▶ EXERCISE DESCRIPTION: Pull every line containing "true" out of the listing below.

▶ RECORDS FOR THIS EXERCISE:
————————

Inductive wzd_cp_t := CPERM_USER | CPERM_GROUP | CPERM_FLAG.
#[global] Instance wzd_cp_t_eq_dec : EqDecision wzd_cp_t.
Proof. solve_decision. Defined.

Record wzd_command_perm_entry_t := mkEntry { cp : wzd_cp_t; target : list ascii }.
Record wzd_command_perm_t := mkPerm { command_name : list ascii; entry_list : list wzd_command_perm_entry_t }.

Abbreviation entry := wzd_command_perm_entry_t.
Abbreviation perm := wzd_command_perm_t.

(** ** Lists of permissions *)

(** [perm_create_empty_perm] followed by [strncpy(...,commandname,256)]. *)
Definition perm_create_empty_perm (commandname : list ascii) : perm :=
  mkPerm (strncpy (replicate 256 NUL) commandname 256) [].

Definition perm_create_empty_entry (tgt : list ascii) (c : wzd_cp_t) : entry :=
  mkEntry c (strncpy (replicate 256 NUL) tgt 256).

(** The first permission of the list whose name compares equal. *)
Fixpoint find_perm (f : ascii → ascii) (commandname : list ascii) (i : nat) (l : list perm) : outcome (option nat) :=
  match l with
  | [] => Val None
  | p :: l =>
    same ← buf_eq f (command_name p) commandname;
    if (same : bool) then Val (Some i) else find_perm f commandname (S i) l
  end.

(** Case is ignored. *)
Definition perm_find (commandname : list ascii) (l : list perm) : outcome (option perm) :=
  i ← find_perm tolower commandname 0 l; Val (i ≫= λ i, l !! i).

(** Case matters; the index of the permission in the list is returned. *)
Definition perm_find_create (commandname : list ascii) (l : list perm) : outcome (nat * list perm) :=
  i ← find_perm id commandname 0 l;
  match i with
  | Some i => Val (i, l)
  | None => Val (length l, l ++ [perm_create_empty_perm commandname])
  end.

(** 0: removed; 1: not found; -1: no list. *)
Definition perm_remove (commandname : list ascii) (l : list perm) : outcome (Z * list perm) :=
  match l with
  | [] => Val (-1, l)
  | _ =>
    i ← find_perm tolower commandname 0 l;
    match i with
    | Some i => Val (0, delete i l)
    | None => Val (1, l)
    end
  end.

Fixpoint has_entry (tgt : list ascii) (c : wzd_cp_t) (es : list entry) : outcome bool :=
  match es with
  | [] => Val false
  | e :: es =>
    same ← buf_eq tolower (target e) tgt;
    if same && bool_decide (cp e = c) then Val true else has_entry tgt c es
  end.

Definition perm_find_create_entry (tgt : list ascii) (c : wzd_cp_t) (p : perm) : outcome perm :=
  found ← has_entry tgt c (entry_list p);
  Val (if (found : bool) then p else mkPerm (command_name p) (entry_list p ++ [perm_create_empty_entry tgt c])).

(** The target of an entry without its negation mark. *)
Definition strip_negate (t : list ascii) : bool * list ascii :=
  match t with
  | c :: t' => if bool_decide (c = "!"%char) then (true, t') else (false, t)
  | [] => (false, t)
  end.

Definition first_is (c : ascii) (t : list ascii) : bool :=
  match t with x :: _ => bool_decide (x = c) | [] => false end.

(** [Some (Some e)]: the entry; [Some None]: the pointer -1, a negated entry
    applies; [None]: nothing applies. *)
Fixpoint perm_find_entry (tgt : list ascii) (c : wzd_cp_t) (es : list entry) : outcome (option (option entry)) :=
  match es with
  | [] => Val None
  | e :: es =>
    let '(negate, t) := strip_negate (target e) in
    let result := if negate : bool then Some None else Some (Some e) in
    if first_is "*"%char t then Val result else
    same ← buf_eq tolower t tgt;
    if same && bool_decide (cp e = c) then Val result else perm_find_entry tgt c es
  end.

(** ** Parsing a permission line *)

Fixpoint span_len (f : ascii → bool) (s : list ascii) : nat :=
  match s with c :: s => if f c then S (span_len f s) else O | [] => O end.

(** [strtok_r(NULL,...,&ptr)]: the buffer with the token cut off, the position
    of the token and the new position of [ptr]. *)
Definition strtok_r (buf : list ascii) (ptr : nat) : option (list ascii * nat * nat) :=
  let start := (ptr + span_len is_delim (drop ptr buf))%nat in
  match drop start buf with
  | [] => None
  | c :: _ =>
    if bool_decide (c = NUL) then None else
    let fin := (start + span_len (λ c, negb (is_delim c || bool_decide (c = NUL))) (drop start buf))%nat in
    match buf !! fin with
    | Some c => if bool_decide (c = NUL) then Some (buf, start, fin)
                else Some (<[fin := NUL]> buf, start, S fin)
    | None => None
    end
  end.

(** The type an entry starts with, and whether the character itself belongs to
    the target. *)
Definition entry_type (c : ascii) : option (wzd_cp_t * bool) :=
  if bool_decide (c = "="%char) then Some (CPERM_USER, false)
  else if bool_decide (c = "-"%char) then Some (CPERM_GROUP, false)
  else if bool_decide (c = "+"%char) then Some (CPERM_FLAG, false)
  else if bool_decide (c = "*"%char) then Some (CPERM_USER, true)
  else None.

(** From the position of a token: the type, the position of the target, whether
    it is negated. A character that starts no entry is skipped by [continue],
    which does not fetch another token: the scan goes on through the NUL that
    ends the token. It stops for want of fuel only past the end of the buffer. *)
Fixpoint scan_token (fuel : nat) (buf : list ascii) (pos : nat) : outcome (wzd_cp_t * nat * bool) :=
  match fuel with
  | O => Crash
  | S fuel =>
    c ← deref (buf !! pos);
    let negate := bool_decide (c = "!"%char) in
    '(c, pos) ← (if negate then c ← deref (buf !! S pos); Val (c, S (S pos)) else Val (c, S pos));
    match entry_type c with
    | Some (t, keep) => Val (t, if keep : bool then (pos - 1)%nat else pos, negate)
    | None => scan_token fuel buf pos
    end
  end.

————————

▶ WRITTEN ANSWER:
    if same && bool_decide (cp e = c) then Val true else has_entry tgt c es
  | c :: t' => if bool_decide (c = "!"%char) then (true, t') else (false, t)
  else if bool_decide (c = "*"%char) then Some (CPERM_USER, true)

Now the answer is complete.